The U.S. strategic community is increasingly questioning the costs and benefits of maintaining NATO as it now exists. America spends more on defense than all of its NATO allies combined, yet European powers continue to underinvest in their own militaries. Despite years of American pressure, most NATO members still fail to meet spending target of 2 percent of GDP. If the U.S. disengages from NATO, it will not be because of one administration’s rhetoric but because the alliance no longer serves America’s highest strategic priorities.
How would Europe react to an American withdrawal from NATO? The continent is woefully unprepared for such an eventuality.
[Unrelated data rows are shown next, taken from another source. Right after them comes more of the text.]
(* ===== verification/Workspaces.v ===== *)
(** The workspaces of the backend and their processes:
    [src-tauri/src/shared/workspaces_core/]{[helpers.rs], [connect.rs],
    [runtime_codex_args.rs]}. The maps behind the mutexes are one [State];
    sessions are shared by reference ([Arc]), so the map of sessions holds the
    number of a process and the processes are a heap. *)
From S2P Require Import Prelude Json Paths Types Host AppServer Session Storage.

(** ** State *)

(** A [codex app-server] child and the session around it. *)
Record Process := MkProcess {
  proc_session : WorkspaceSession;
  proc_alive : bool
}.

Record State `{Host} := MkState {
  workspaces : gmap str WorkspaceEntry;
  sessions : gmap str nat;
  processes : gmap nat Process;
  next_process : nat;
  app_settings : AppSettings;
  git_log : list (str * list str);
  world : World
}.

Section setters.
Context `{Host}.
Definition set_entries (m : gmap str WorkspaceEntry) (s : State) : State :=
  MkState _ m (sessions s) (processes s) (next_process s) (app_settings s) (git_log s) (world s).
Definition set_sessions (m : gmap str nat) (s : State) : State :=
  MkState _ (workspaces s) m (processes s) (next_process s) (app_settings s) (git_log s) (world s).
Definition set_processes (m : gmap nat Process) (s : State) : State :=
  MkState _ (workspaces s) (sessions s) m (next_process s) (app_settings s) (git_log s) (world s).
Definition set_next_process (n : nat) (s : State) : State :=
  MkState _ (workspaces s) (sessions s) (processes s) n (app_settings s) (git_log s) (world s).
Definition set_world (w : World) (s : State) : State :=
  MkState _ (workspaces s) (sessions s) (processes s) (next_process s) (app_settings s) (git_log s) w.
Definition log_git (c : str * list str) (s : State) : State :=
  MkState _ (workspaces s) (sessions s) (processes s) (next_process s) (app_settings s) (git_log s ++ [c])
    (world s).
End setters.

(** A computation on the state that may fail; what it did stays done. *)
Definition M `{Host} (A : Type) : Type := State → State * result str A.

#[global] Instance M_ret `{Host} : MRet M := λ A a s, (s, Ok a).
#[global] Instance M_bind `{Host} : MBind M := λ A B f m s,
  match m s with
  | (s', Ok a) => f a s'
  | (s', Err e) => (s', Err e)
  end.

Section operations.
Context `{Host}.

Definition throw {A} (e : str) : M A := λ s, (s, Err e).
Definition gets {A} (f : State → A) : M A := λ s, (s, Ok (f s)).
Definition modify (f : State → State) : M unit := λ s, (f s, Ok tt).
Definition of_option {A} (e : str) (o : option A) : M A := λ s, (s, ok_or e o).
(** A check of the current state that may fail. *)
Definition of_result {A} (f : State → result str A) : M A := λ s, (s, f s).
Definition lift {A} (m : W A) : M A := λ s, let '(w, r) := m (world s) in (set_world w s, r).
(** [match m { Ok(_) => .., Err(_) => .. }]. *)
Definition attempt {A} (m : M A) : M (result str A) := λ s, let '(s', r) := m s in (s', Ok r).
(** [let _ = m]. *)
Definition ignore {A} (m : M A) : M unit := λ s, ((m s).1, Ok tt).
Definition guard_err (b : bool) (e : str) : M unit := if b then mret tt else throw e.

(** [run_git_command_unit]; each command is noted. *)
Definition run_git (repo_path : str) (args : list str) : M unit :=
  _ ← modify (log_git (repo_path, args));
  lift (_ ← run_git_command repo_path args; mret tt).

Definition uuid : M str := λ s, let '(w, id) := new_uuid (world s) in (set_world w s, Ok id).
End operations.

(** ** helpers.rs *)

Section helpers.
Context `{Host}.

Definition AGENTS_MD_FILE_NAME : str := "AGENTS.md".
Definition WORKTREE_SETUP_MARKERS_DIR : str := "worktree-setup".
Definition WORKTREE_SETUP_MARKER_EXT : str := "ran".

Definition finalize_agents_md (temp_path destination_path : str) : W unit := λ w,
  match rename_file temp_path destination_path w with
  | (w', Ok _) => (w', Ok tt)
  | (w', Err err) =>
      ((remove_file temp_path w').1,
       Err (lit "Failed to finalize " ++ AGENTS_MD_FILE_NAME ++ lit " copy to " ++ destination_path
              ++ lit ": " ++ err))
  end.

Definition copy_agents_md (source_path temp_path destination_path : str) : W unit :=
  _ ← W_map_err (λ err, lit "Failed to copy " ++ AGENTS_MD_FILE_NAME ++ lit " from " ++ source_path
                   ++ lit " to " ++ temp_path ++ lit ": " ++ err) (copy_file source_path temp_path);
  finalize_agents_md temp_path destination_path.

Definition copy_agents_md_from_parent_to_worktree (parent_repo_root worktree_root : str) : W unit := λ w,
  let source_path := path_join parent_repo_root AGENTS_MD_FILE_NAME in
  if negb (is_file w source_path) then (w, Ok tt)
  else
    let destination_path := path_join worktree_root AGENTS_MD_FILE_NAME in
    if is_file w destination_path then (w, Ok tt)
    else
      let temp_path := path_join worktree_root (AGENTS_MD_FILE_NAME ++ lit ".tmp") in
      copy_agents_md source_path temp_path destination_path w.

Definition normalize_setup_script (script : option str) : option str :=
  match script with
  | Some v => if is_empty (trim v) then None else Some v
  | None => None
  end.

Definition worktree_setup_marker_path (data_dir workspace_id : str) : str :=
  path_join (path_join data_dir WORKTREE_SETUP_MARKERS_DIR)
    (workspace_id ++ lit "." ++ WORKTREE_SETUP_MARKER_EXT).

Definition normalize_workspace_path_input (w : World) (path : str) : str :=
  let trimmed := trim path in
  match rest ← strip_prefix "~/" trimmed; home ← resolve_home_dir w; Some (path_join home rest) with
  | Some p => p
  | None =>
      match if trimmed =s? "~" then resolve_home_dir w else None with
      | Some home => home
      | None => trimmed
      end
  end.

Definition is_workspace_path_dir_core (w : World) (path : str) : bool :=
  is_dir w (normalize_workspace_path_input w path).

Definition workspace_path_to_string (path : str) : str := normalize_windows_namespace_path path.

Definition u32_max : N := 4294967295.
Definition info_order (i : WorkspaceInfo) : N := unwrap_or u32_max (ws_sort_order (info_settings i)).

Definition comparison_le (c : comparison) : bool := match c with Gt => false | _ => true end.
Definition info_compare (a b : WorkspaceInfo) : comparison :=
  if (info_order a =? info_order b)%N
  then match str_compare (info_name a) (info_name b) with
       | Eq => str_compare (info_id a) (info_id b)
       | c => c
       end
  else N.compare (info_order a) (info_order b).
Definition sort_workspaces (l : list WorkspaceInfo) : list WorkspaceInfo :=
  sort_by (λ a b, comparison_le (info_compare a b)) l.

Definition workspace_info (e : WorkspaceEntry) (connected : bool) : WorkspaceInfo :=
  MkWorkspaceInfo (entry_id e) (entry_name e) (entry_path e) connected (entry_kind e) (entry_parent_id e)
    (entry_worktree e) (entry_settings e).

Definition list_workspaces_core `{HashOrder} (s : State) : list WorkspaceInfo :=
  sort_workspaces (map (λ e, workspace_info e (is_some_b (sessions s !! entry_id e)))
    (hash_iter (workspaces s)).*2).

Definition workspace_not_found : str := "workspace not found".

Definition resolve_entry_and_parent (workspace_id : str) : M (WorkspaceEntry * option WorkspaceEntry) :=
  ws ← gets workspaces;
  entry ← of_option workspace_not_found (ws !! workspace_id);
  mret (entry, parent_id ← entry_parent_id entry; ws !! parent_id).

(** [codex/args.rs]. *)
Definition normalize_codex_args (v : str) : option str :=
  let trimmed := trim v in if is_empty trimmed then None else Some trimmed.
Definition resolve_workspace_codex_args (_entry : WorkspaceEntry) (_parent_entry : option WorkspaceEntry)
    (app_settings : option AppSettings) : option str :=
  settings ← app_settings; v ← app_codex_args settings; normalize_codex_args v.
End helpers.

(** ** connect.rs *)

Section connect.
Context `{Host, HashOrder}.

Definition session_process_is_alive (s : State) (session : nat) : bool :=
  match processes s !! session with Some p => proc_alive p | None => false end.

(** [sessions.retain(|_, candidate| !Arc::ptr_eq(candidate, session))]. *)
Definition remove_session_references (session : nat) (s : State) : State :=
  set_sessions (filter (λ kv, kv.2 ≠ session) (sessions s)) s.

(** [sessions.values().next()]. *)
Definition first_session (s : State) : option nat := snd <$> head (hash_iter (sessions s)).

(** The loop, with fuel; [None] when it runs out. *)
Fixpoint take_live_loop (fuel : nat) (s : State) : option (State * option nat) :=
  match fuel with
  | 0 => None
  | S k =>
      match first_session s with
      | None => Some (s, None)
      | Some existing_session =>
          if session_process_is_alive s existing_session then Some (s, Some existing_session)
          else take_live_loop k (remove_session_references existing_session s)
      end
  end.
(** Each round drops a reference at least. *)
Definition take_live_shared_session : M (option nat) := λ s,
  match take_live_loop (S (size (sessions s))) s with
  | Some (s', r) => (s', Ok r)
  | None => (s, Ok None)
  end.

Definition update_session (session : nat) (f : WorkspaceSession → WorkspaceSession) (s : State) : State :=
  set_processes (alter (λ p, MkProcess (f (proc_session p)) (proc_alive p)) session (processes s)) s.
Definition register_session (session : nat) (id : str) (path : option str) (s : State) : State :=
  update_session session (λ ws, register_workspace_with_path ws id path) s.
Definition kill_process (session : nat) (s : State) : State :=
  set_processes (alter (λ p, MkProcess (proc_session p) false) session (processes s)) s.
Definition insert_session (id : str) (session : nat) (s : State) : State :=
  set_sessions (<[id := session]> (sessions s)) s.

(** The closure every operation gets to start a process: it returns the new
    session, whose process runs ([Arc::new]). *)
Context (spawn_session : WorkspaceEntry → option str → option str → option str → W WorkspaceSession).

Definition new_process (ws : WorkspaceSession) (s : State) : State :=
  set_next_process (S (next_process s))
    (set_processes (<[next_process s := MkProcess ws true]> (processes s)) s).

Definition spawn (entry : WorkspaceEntry) (bin args home : option str) : M nat :=
  ws ← lift (spawn_session entry bin args home);
  session ← gets next_process;
  _ ← modify (new_process ws);
  mret session.

(** The part of the callers that reads the settings and spawns. *)
Definition spawn_for (entry : WorkspaceEntry) (parent_entry : option WorkspaceEntry) : M nat :=
  settings ← gets app_settings;
  codex_home ← gets (λ s, resolve_workspace_codex_home (world s) entry parent_entry);
  spawn entry (app_codex_bin settings) (resolve_workspace_codex_args entry parent_entry (Some settings))
    codex_home.

(** How every operation that needs a process gets one: the live shared session,
    or a new one; the boolean tells which. *)
Definition shared_or_spawned (entry : WorkspaceEntry) (parent_entry : option WorkspaceEntry) : M (nat * bool) :=
  existing_session ← take_live_shared_session;
  match existing_session with
  | Some existing_session => mret (existing_session, false)
  | None => session ← spawn_for entry parent_entry; mret (session, true)
  end.

Definition connect_workspace_core (workspace_id : str) : M unit :=
  '(entry, parent_entry) ← resolve_entry_and_parent workspace_id;
  existing_for_entry ← gets (λ s, sessions s !! entry_id entry);
  alive ← gets (λ s, match existing_for_entry with
                     | Some e => session_process_is_alive s e
                     | None => false
                     end);
  if alive : bool then mret tt
  else
    _ ← match existing_for_entry with
        | Some e => modify (remove_session_references e)
        | None => mret tt
        end;
    existing_session ← take_live_shared_session;
    match existing_session with
    | Some session =>
        _ ← modify (register_session session (entry_id entry) (Some (entry_path entry)));
        modify (insert_session (entry_id entry) session)
    | None =>
        session ← spawn_for entry parent_entry;
        _ ← modify (register_session session (entry_id entry) (Some (entry_path entry)));
        modify (insert_session (entry_id entry) session)
    end.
European nations have long relied on Washington’s security guarantees as a substitute for serious military investment.
While some European leaders have floated ideas about “strategic autonomy,” the reality is that the EU lacks the cohesion, military capability or political will to replace NATO. France and Germany disagree on the future of European defense, while Eastern European states, particularly Poland and the Baltics, still see America, not Brussels, as their primary security guarantor. A U.S. exit from NATO would expose these fractures, forcing Europe to confront its own strategic vulnerabilities.
Moreover, a post-NATO Europe would be a continent of competing security arrangements, not a single cohesive defense bloc. The most likely outcome would be a security framework centered around the most militarily capable states — France, the U.K. and possibly Germany — with smaller nations band-wagoning out of necessity. Meanwhile, Eastern European states would seek bilateral or minilateral security arrangements, potentially deepening their ties with the U.S. outside of NATO’s framework. Such a scenario would fundamentally reshape transatlantic relations, leaving Europe in a precarious position in an era of global instability.
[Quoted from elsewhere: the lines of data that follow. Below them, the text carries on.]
(* ===== verification/WorkspaceCrud.v ===== *)
(** Adding, cloning, removing and configuring workspaces:
    [src-tauri/src/shared/workspaces_core/crud_persistence.rs], with
    [workspaces/settings.rs] for the update of one entry. *)
From S2P Require Import Prelude Json Paths Types Host AppServer Session Storage Workspaces.

(** ** Pieces the operations share *)

Section pieces.
Context `{Host, HashOrder, Serde}.

(** [workspaces.values().cloned().collect()] and [write_workspaces]. *)
Definition persist (storage_path : str) : M unit :=
  ws ← gets workspaces;
  lift (write_workspaces storage_path (hash_iter ws).*2).

Definition insert_entry (entry : WorkspaceEntry) (s : State) : State :=
  set_entries (<[entry_id entry := entry]> (workspaces s)) s.
Definition remove_entry (id : str) (s : State) : State := set_entries (delete id (workspaces s)) s.

(** The end of every operation that adds a main workspace: it is stored, or
    taken back with the process that was started for it. *)
Definition commit_workspace (storage_path : str) (entry : WorkspaceEntry) (session : nat)
    (spawned_new_session : bool) (cleanup : M unit) : M WorkspaceInfo :=
  stored ← attempt (_ ← modify (insert_entry entry); persist storage_path);
  match stored with
  | Err error =>
      _ ← modify (remove_entry (entry_id entry));
      _ ← (if spawned_new_session then modify (kill_process session) else mret tt);
      _ ← cleanup;
      throw error
  | Ok _ =>
      _ ← modify (register_session session (entry_id entry) (Some (entry_path entry)));
      _ ← modify (insert_session (entry_id entry) session);
      mret (workspace_info entry true)
  end.

Definition main_entry (id name path : str) (settings : WorkspaceSettings) : WorkspaceEntry :=
  MkWorkspaceEntry id name path Main None None settings.

Definition ignore_remove_dir_all (path : str) : M unit := ignore (lift (remove_dir_all path)).
End pieces.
The demise of NATO is not inevitable, but neither is its indefinite survival. The world that gave birth to the alliance no longer exists, and neither does the logic that once sustained it. If the U.S. steps back from NATO, it will not be because of isolationism, but because American grand strategy must prioritize competition with China and a more restrained approach to global commitments.
The real question is whether Europe is prepared for a world in which U.S. security guarantees are no longer unconditional. If NATO’s future depends on America indefinitely underwriting European defense, then NATO, in its current form, has no future at all.
Andrew Latham is a professor of international relations at Macalester College in Saint Paul, Minn., a senior fellow at the Institute for Peace and Diplomacy, and a non-resident fellow at Defense Priorities in Washington, D.C.